By Caylie Sadin
Before Lucas Neff was known for his role as Jimmy Chance on Fox Television’s “Raising Hope,” he was writing plays. The first time he wrote a play, it was mainly to impress a girl that he was dating at the time.
“It did more damage than good,” Neff says. “Luckily it blossomed and flowered into an authentically deep and personal passion.”
One spark for his most recent play, “The Last Duck,” was his recognition of the hypocrisy around him and in his own life. He also wanted to explore a different technical style. Neff had been writing epic plays—one a South Side Irish female “Hamlet,” the other “The Odyssey” meets “Othello”—and he wanted to get back to the simple Chicago storefront theater he had grown up watching and loving. Neff wanted to take on the seemingly simple story of two people interacting.
Writing the play started out as a psychological experiment for Neff. It’s about a writer and an actor, and—as the script dictates—both actors must play each role. One night, one actor will be one character and the next night, the other character. “The Last Duck” is a self-examination of the duality of the artistic process Neff found in himself.
The duality of casting helps the audience explore the more meta-theatrical elements in the play and offers a window into an actor’s play-creation process.
Neff wasn’t afraid to create a challenge for the actors who would eventually play the roles he wrote. He wanted to see how they would solve the puzzles he wrote for them. The script doesn’t specify gender, age or race for the roles. Neff says he wanted to see if the truths that he was trying to write would carry over no matter who was playing the part, and was interested to see if it would help him discover things about himself to see people completely different from himself play these roles.
Plus, Neff says, “I’m tired of seeing white men in plays. I wanted to write a play that wasn’t just for white men. And of course, we ended up, in an open casting, casting two young white men. You gotta go with what’s there. At the end of the day, these were the most right actors for the parts of the actors that were available for us to look at,” Neff says.
For the inaugural production of the play, Neff is happy that they went with a mirrored casting, because of the role-switching. He thinks it’s probably good to see what the bare bones of the script is before having different ages, sexes or races play the roles opposite each other.
Director Marti Lyons wanted to make sure that when the actors switched over they didn’t just play the other person’s character. She approached the whole thing as two separate plays. The initial character discovery phase was done individually by each actor, and she says the different actors’ characters have very different inner lives and motivations.

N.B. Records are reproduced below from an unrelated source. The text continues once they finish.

(* ===== verification/FatScenario.v ===== *)
(** * A FAT16 card

    A device on which the theorems about the FAT file system are instantiated: a volume
    of 5000 sectors with a directory of one sector and a file of two clusters. *)

From S2P Require Import Prelude Status CLib Queue Allocator AllocatorSpec Kernel Logic Memory Scheduler Alarm Thread Semaphore AlarmHandler Interrupt Port Core Scenario Vfs VfsScenario Libc Fat FatSpec FatVnode FatDirectory.

#[local] Existing Instance hal2.

(** The boot sector, the words of the clusters 2 and 4 in the table, and data. *)
Definition card_bytes : gmap Z Z := list_to_map
  [(12, 2); (13, 1); (14, 1); (16, 1); (17, 16); (19, 0x88); (20, 0x13); (22, 20); (510, 0x55); (511, 0xAA);
   (516, 4); (520, 0xFF); (521, 0xFF)].
Definition card_image (i : Z) : Z :=
  match card_bytes !! i with Some b => b | None => if i <? 11264 then 0 else i mod 251 end.
Definition card_size : Z := 5000 * 512.

(** The state of the library is the position of the descriptor. *)
#[local] Instance card_libc : Libc Z := {|
  malloc _ := ret 0; free _ := ret tt; open _ := ret 3; close _ := ret 0;
  read _ n p := Ret (n, map card_image (seqZ p n)) (p + n);
  write _ _ := ret (-1);
  lseek _ q _ := Ret q q
|}.

#[local] Program Instance card_disk fd : Disk Z fd :=
  {| content _ := card_image; capacity _ := card_size; position p := p |}.
Next Obligation. intros fd d p Hp. exists p. by split_and!. Qed.
Next Obligation. intros fd d n Hn Hp. exists (d + n). by split_and!. Qed.

Definition card_globals : fat_globals := mkGlobals 1 21 0 21 1 1 0 0 20 0 16 FAT_TYPE_16.
Definition no_sector : sector_buffer := mkSectorBuffer (replicate 512 0) FAT32_INVALID_CLUSTER 0 None.
Definition card_volume : fatfs_t := mkFatfs 2 0xFFFFFFFF 3 card_globals (mkDiskIf true true) no_sector (Some 0%nat) [no_sector].

(** "README  TXT", of 1000 bytes from the cluster 2; "longname" and its short entry. *)
Definition readme_entry : list Z :=
  [82; 69; 65; 68; 77; 69; 32; 32; 84; 88; 84; 0x20; 0; 0; 0; 0; 0; 0; 0; 0; 0; 0; 0; 0; 0; 0; 2; 0; 0xE8; 3; 0; 0].
Definition long_entry : list Z :=
  [0x41; 108; 0; 111; 0; 110; 0; 103; 0; 110; 0; 0x0F; 0; 0; 97; 0; 109; 0; 101; 0; 0; 0; 0xFF; 0xFF; 0xFF; 0xFF; 0; 0; 0xFF; 0xFF; 0xFF; 0xFF].
Definition short_entry : list Z :=
  [76; 79; 78; 71; 78; 65; 126; 49; 32; 32; 32; 0x20; 0; 0; 0; 0; 0; 0; 0; 0; 0; 0; 0; 0; 0; 0; 9; 0; 5; 0; 0; 0].
Definition card_root : list Z := readme_entry ++ long_entry ++ short_entry ++ replicate 416 0.

Definition card : fat Z :=
  mkFat 0 {[8 := card_volume]}
    (list_to_map [(40, mkFatInode 0xFFFFFFFF 0 80 1 (replicate 32 0)); (60, mkFatInode 0 0xFFFFFFFF 0 0 readme_entry)])
    {[80 := card_root]} (list_to_map ((fun i => (i, 0)) <$> seqZ 1000 20)).
Definition card_state : vstate (fat Z) := mkVs disk_kern (layout []) ∅ ∅ ∅ 0 0 ∅ ∅ card.

(** ** The state is well formed *)

Lemma card_image_byte i : 0 <= card_image i < 256.
Proof.
  unfold card_image. destruct (card_bytes !! i) as [b|] eqn:E.
  - unfold card_bytes in E. apply elem_of_list_to_map_2 in E. rewrite !elem_of_cons, elem_of_nil in E. naive_solver lia.
  - destruct (i <? 11264); [lia|]. pose proof (Z.mod_pos_bound i 251). lia.
Qed.

Lemma card_bound : card_size <= 2 ^ 31.
Proof. done. Qed.

Lemma no_sector_cached : cached card_image no_sector.
Proof. split; [done|by left]. Qed.

Lemma card_vol : vol 3 card_image card_size card 8 card_volume.
Proof. split; try done; [apply no_sector_cached|]. exists no_sector. split_and!; try done. apply no_sector_cached. Qed.

Lemma card_table : table_ok card_size card_globals.
Proof. done. Qed.

Lemma card_next : next_cluster card_image card_globals 2 = 4.
Proof. vm_compute. reflexivity. Qed.

(** The file README has its two sectors in the clusters 2 and 4. *)
Lemma card_file : file_ok card_image card_size card_globals 2 2.
Proof.
  split; [apply card_table|done|done| |].
  - intros k Hk1 Hk2. change (k * 1 < 2) in Hk2. assert (k = 0 \/ k = 1) as [->| ->] by lia; [done|].
    change (cluster_at card_image card_globals 2 (Z.to_nat 1)) with (next_cluster card_image card_globals 2).
    by rewrite card_next.
  - intros k Hk. assert (k = 0 \/ k = 1) as [->| ->] by lia; [done|]. unfold file_lba.
    change (cluster_at card_image card_globals 2 _) with (next_cluster card_image card_globals 2). by rewrite card_next.
Qed.

Lemma card_directory : directory card_state 40 (mkFatInode 0xFFFFFFFF 0 80 1 (replicate 32 0)) card_root 1.
Proof. by split. Qed.

Lemma card_mapped : mapped (user card) 1000 20.
Proof.
  intros i Hi. exists 0. apply elem_of_list_to_map_1.
  - rewrite <- list_fmap_compose, list_fmap_id. apply NoDup_seqZ.
  - apply list_elem_of_fmap. exists (1000 + i). split; [done|]. apply elem_of_seqZ. lia.
Qed.

(** ** Witnesses *)

Lemma fatfs_find_next_cluster_spec_witness :
  exists s' f', fatfs_find_next_cluster 8 2 card = Ret 4 s' /\ vol 3 card_image card_size s' 8 f' /\ accessed 8 card card_volume s' f'.
Proof.
  destruct (fatfs_find_next_cluster_spec 3 card_image card_size card_image_byte card_bound card 8 card_volume 2)
    as (s' & f' & Hrun & Hvol & Hacc); [apply card_vol|apply card_table|done|done|].
  exists s', f'. split; [|exact (conj Hvol Hacc)]. rewrite Hrun. change (globals card_volume) with card_globals. by rewrite card_next.
Defined.

Lemma fatfs_read_spec_witness :
  exists t f', fatfs_read 8 60 80 1000 500 20 card_state = Ret (DNA_OK, 20) (set_fsd t card_state) /\
    vol 3 card_image card_size t 8 f' /\
    accessed 8 (set_user (written (user card) 1000 (map (file_byte card_image card_globals 2) (seqZ 500 20))) card) card_volume t f'.
Proof.
  destruct (fatfs_read_spec 3 card_image card_size card_image_byte card_bound card_state 8 card_volume 60 80
    (mkFatInode 0 0xFFFFFFFF 0 0 readme_entry) 2 1000 500 20) as [_ Hread]; try done; [apply card_vol|].
  apply Hread; [done|apply card_file|done|done|apply card_mapped].
Defined.

Lemma fatfs_init_spec_witness :
  exists s' f', fatfs_init 8 card = Ret FAT_INIT_OK s' /\ vol 3 card_image card_size s' 8 f' /\
    globals f' = card_globals /\ accessed 8 card card_volume s' (with_globals (globals card_volume) f').
Proof.
  destruct (fatfs_init_spec 3 card_image card_size card_image_byte card_bound card 8 card_volume no_sector)
    as [_ Hinit]; try done.
  destruct Hinit as (s' & f' & Hrun & Hvol & Hg & Hacc); [by vm_compute|]. exists s', f'.
  split; [exact Hrun|]. split; [exact Hvol|]. split; [|exact Hacc]. rewrite Hg. vm_compute. reflexivity.
Defined.

(** "LONGNAME", whatever the case, is the entry 2. *)
Lemma fatfs_walk_spec_witness :
  fatfs_walk 8 40 [76; 111; 110; 103; 78; 97; 109; 101] 0 card_state = Ret (DNA_OK, 64) card_state.
Proof.
  destruct (fatfs_walk_spec card_state 8 40 (mkFatInode 0xFFFFFFFF 0 80 1 (replicate 32 0)) card_root 1
    [76; 111; 110; 103; 78; 97; 109; 101] 0) as (_ & _ & Hfound); [apply card_directory|done|by repeat constructor|].
  apply (Hfound 2%nat); [done|vm_compute; reflexivity|cbn; lia].
Defined.

(** The entry after "README  TXT" is "longname". *)
Lemma fatfs_readdir_spec_witness :
  fatfs_readdir 8 40 0 1 1 0 card_state =
    Ret (DNA_OK, (3, 24, Some (mkDirent 64 2 24 [108; 111; 110; 103; 110; 97; 109; 101]))) card_state.
Proof.
  pose proof (fatfs_readdir_spec card_state 8 card_volume 40 (mkFatInode 0xFFFFFFFF 0 80 1 (replicate 32 0)) card_root 1
    0 1 0 1 0 card_directory ltac:(done) ltac:(done) ltac:(done) ltac:(lia) ltac:(lia)) as Hread.
  cbv zeta in Hread.
  assert (first_named (dir_names blank (dir_entries card_root (16 * 0 + 1) (16 * 1 - (16 * 0 + 1)))) =
    Some (1%nat, [108; 111; 110; 103; 110; 97; 109; 101])) as Hn by (vm_compute; reflexivity).
  rewrite Hn in Hread. apply Hread. cbn. lia.
Defined.

(** Two areas of the heap: an inode and the sector of the root directory. *)
Definition inode_run := kernel_malloc sizeof_fat_inode true disk_kern.
Definition inode_area : Z := default 0 (Prelude.value inode_run).
Definition root_run := kernel_malloc (Z.of_nat 1 * 512) true (Prelude.after inode_run disk_kern).
Definition root_area : Z := default 0 (Prelude.value root_run).

Lemma card_areas : Prelude.value inode_run = Some inode_area /\ Prelude.value root_run = Some root_area /\ inode_area <> 0 /\ root_area <> 0.
Proof. vm_compute. repeat split; discriminate. Qed.

Lemma card_root_readable : readable 3 card_image card_size card_globals 0 (Z.of_nat 1) (fun k => 21 + k).
Proof.
  apply (readable_root16 3 card_image card_size card_bound card_globals); [done|done|done|done|].
  intros k Hk. cbn in Hk. assert (k = 0) as -> by lia. done.
Qed.

(** The inode of the root directory, which is the sector 21. *)
Lemma fatfs_read_vnode_spec_witness :
  exists t' f', fatfs_read_vnode 8 0xFFFFFFFF 0 card_state =
      Ret (DNA_OK, inode_area) (stf (Prelude.after root_run disk_kern) t' card_state) /\
    loaded 3 card_image card_size 8 inode_area (mkFatInode 0xFFFFFFFF 0 root_area 1 (replicate 32 0))
      (<[root_area := sectors card_image (fun k => 21 + k) 1]> (chains card)) card card_volume t' f'.
Proof.
  destruct card_areas as (Hi & Hr & Hi0 & Hr0).
  destruct (fatfs_read_vnode_spec 3 card_image card_size card_bound card_state 8 card_volume 0xFFFFFFFF (replicate 32 0) 0
    inode_area (Prelude.after inode_run disk_kern)) as [_ Hdir];
    [done|done|apply card_vol|done|by apply run_after|exact Hi0|].
  apply (Hdir 1%nat (fun k => 21 + k) root_area); [done|apply card_root_readable|by apply run_after|exact Hr0].
Defined.

(** ** Defects *)

(** The dot of a short name is overwritten: the file is found as "READMETXT" only. *)
Lemma short_name_without_dot : cstr (pad (short_name readme_entry)) = [82; 69; 65; 68; 77; 69; 84; 88; 84].
Proof. vm_compute. reflexivity. Qed.

(** A directory of two sectors whose first entry is README: the search goes on with the
    name found, and returns the first entry of the second sector. *)
Definition two_sectors : list Z := readme_entry ++ replicate 480 0 ++ short_entry ++ replicate 480 0.
Definition card2 : fat Z :=
  mkFat 0 {[8 := card_volume]} {[40 := mkFatInode 0xFFFFFFFF 0 80 2 (replicate 32 0)]} {[80 := two_sectors]} ∅.

Lemma fatfs_walk_wrong_entry : fat_walk 8 40 [82; 69; 65; 68; 77; 69; 84; 88; 84] 0 card2 = Ret (DNA_OK, 512) card2.
Proof. vm_compute. reflexivity. Qed.

(** A directory of the root has 0 as the cluster of its ".." entry; on FAT32 the sector
    read for it is before the data of the volume. *)
Lemma fat32_cluster_zero g :
  fat_type g = FAT_TYPE_32 -> 0 <= cluster_begin_lba g - 2 * sectors_per_cluster g < 2 ^ 32 -> 0 <= sectors_per_cluster g ->
  fatfs_lba_of_cluster g 0 = cluster_begin_lba g - 2 * sectors_per_cluster g.
Proof.
  intros Ht Hr Hs. unfold fatfs_lba_of_cluster. rewrite Ht. cbn [is_fat16]. unfold u32, wrap_u.
  rewrite Zmult_mod_idemp_l, Zplus_mod_idemp_r. rewrite Z.mod_small; lia.
Qed.

(** Only the low four bits of the number of a long entry are kept: the 17th part of a
    name overwrites the first one. *)
Lemma lfn_index_wraps : lfn_index (0x11 :: replicate 31 0) = lfn_index (0x01 :: replicate 31 0).
Proof. vm_compute. reflexivity. Qed.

“Essentially it’s building two plays simultaneously. And we had to figure out how to not steal our own ideas from one version to another,” Lyons says.
During rehearsal, they would have one week of rehearsal for a part of a play, then the next week would be a rehearsal for the opposite casting show, allowing the actors to follow their impulses organically.
Lyons has taken great care to attempt to preserve that separation between the two shows. For instance, the play begins with an opening monologue with only the one character on the stage. Neither actor has seen the others’ monologue. Following that separation, even the costumes, lighting and blocking are different. The designers were in on the rehearsals and took inspiration for the characters from the ways that the actors played them. There are some carryovers and some things that are the same from version to version, but many aspects differ. Essentially they had to have two different technical rehearsals, one for each play.
“For a while I thought it would be the differences that would make it more compelling for the audience, but now I actually think it’s the similarities. It’s like when you are watching something that is the same moment but it totally isn’t, it’s fascinating,” Lyons says.
Neff does hope that audiences will find it funny. The play itself is short, only about eighty minutes, and is very character-driven. He stresses that it is about the magic of what happens between people.
“If you find really dark, awful things funny, you should have a good time at this play. And if you’ve got some passion in your soul for the world at large, then maybe this is your cup of tea. Also, it might be awful and I take no responsibility,” says Neff.
Jackalope Theatre Company at the Viaduct Theater, 3111 North Western, Jackalopetheatre.org, March 22-April 15, $10-$15.